• [Task objective] Work out the number of lines below containing the word "gmap" and give nothing besides it.

BEGIN Entries shown

(* ===== verification/Limiter.v ===== *)
(** * Limiter: what each client may still spend (internal/app/ratelimit.go)

    Every client has an allowance, a [limitKey]: two buckets of credits and
    the set of its billed requests in flight.  A [Ticket] is one admitted
    request's account.  Both are shared mutable objects in the code (a ticket
    points at its key, a key at its tickets, and the limiter's maps at keys),
    so the state is a heap: keys and tickets are numbered, and the maps, the
    overflow pointer and the sets hold numbers.  The mutex makes each method
    one step; the clock is read by the method and is an argument here.

    The arithmetic is over any [Num] (float64 in the program).  Metrics and
    log lines are not modelled, and an amount of credits in an answer is the
    number, not its decimal text. *)
From S2P Require Import Prelude GoFloat GoStrings GoTime Types Classify Effort Billing.
From stdpp Require Import pretty.
From Stdlib Require Import Ascii QArith Qround Lqa.
Open Scope Z_scope.

Section Limiter.
Context {F : Type} `{Num F}.

(** ** Data *)
Record LimitToken := mkLimitToken { lt_Name : string; lt_Token : string; lt_Plan : string }.

(** What the limiter reads of its options; byName is built from the tokens. *)
Record LimiterOptions := mkLimiterOptions {
  lo_plans : gmap string (Plan F);
  lo_byName : gmap string LimitToken;
  lo_AnonymousPlan : string;
  lo_Weights : CostWeights F;
  lo_SimulatePerSecond : F;
  lo_Effort : EffortRates F;
  lo_MaxKeys : Z;
  lo_StateFile : string
}.

Record Identity := mkIdentity { id_Exempt : bool; id_Key : string; id_Plan : string }.

Record limitKey := mkLimitKey {
  lk_id : string;
  lk_plan : Plan F;
  lk_minute : Bucket F;
  lk_day : Bucket F;
  lk_flights : gset nat
}.

Record Ticket := mkTicket {
  tk_k : nat;
  tk_costKey : string;
  tk_base : F;
  tk_metered : bool;
  tk_start : Time;
  tk_extra : F;
  tk_frozen : bool;
  tk_effort : Effort;
  tk_reported : bool;
  tk_refunded : bool;
  tk_cancel : bool;       (* cancel is set *)
  tk_cancelled : bool;
  tk_done : bool
}.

END Entries shown

• [Answer to the problem] 2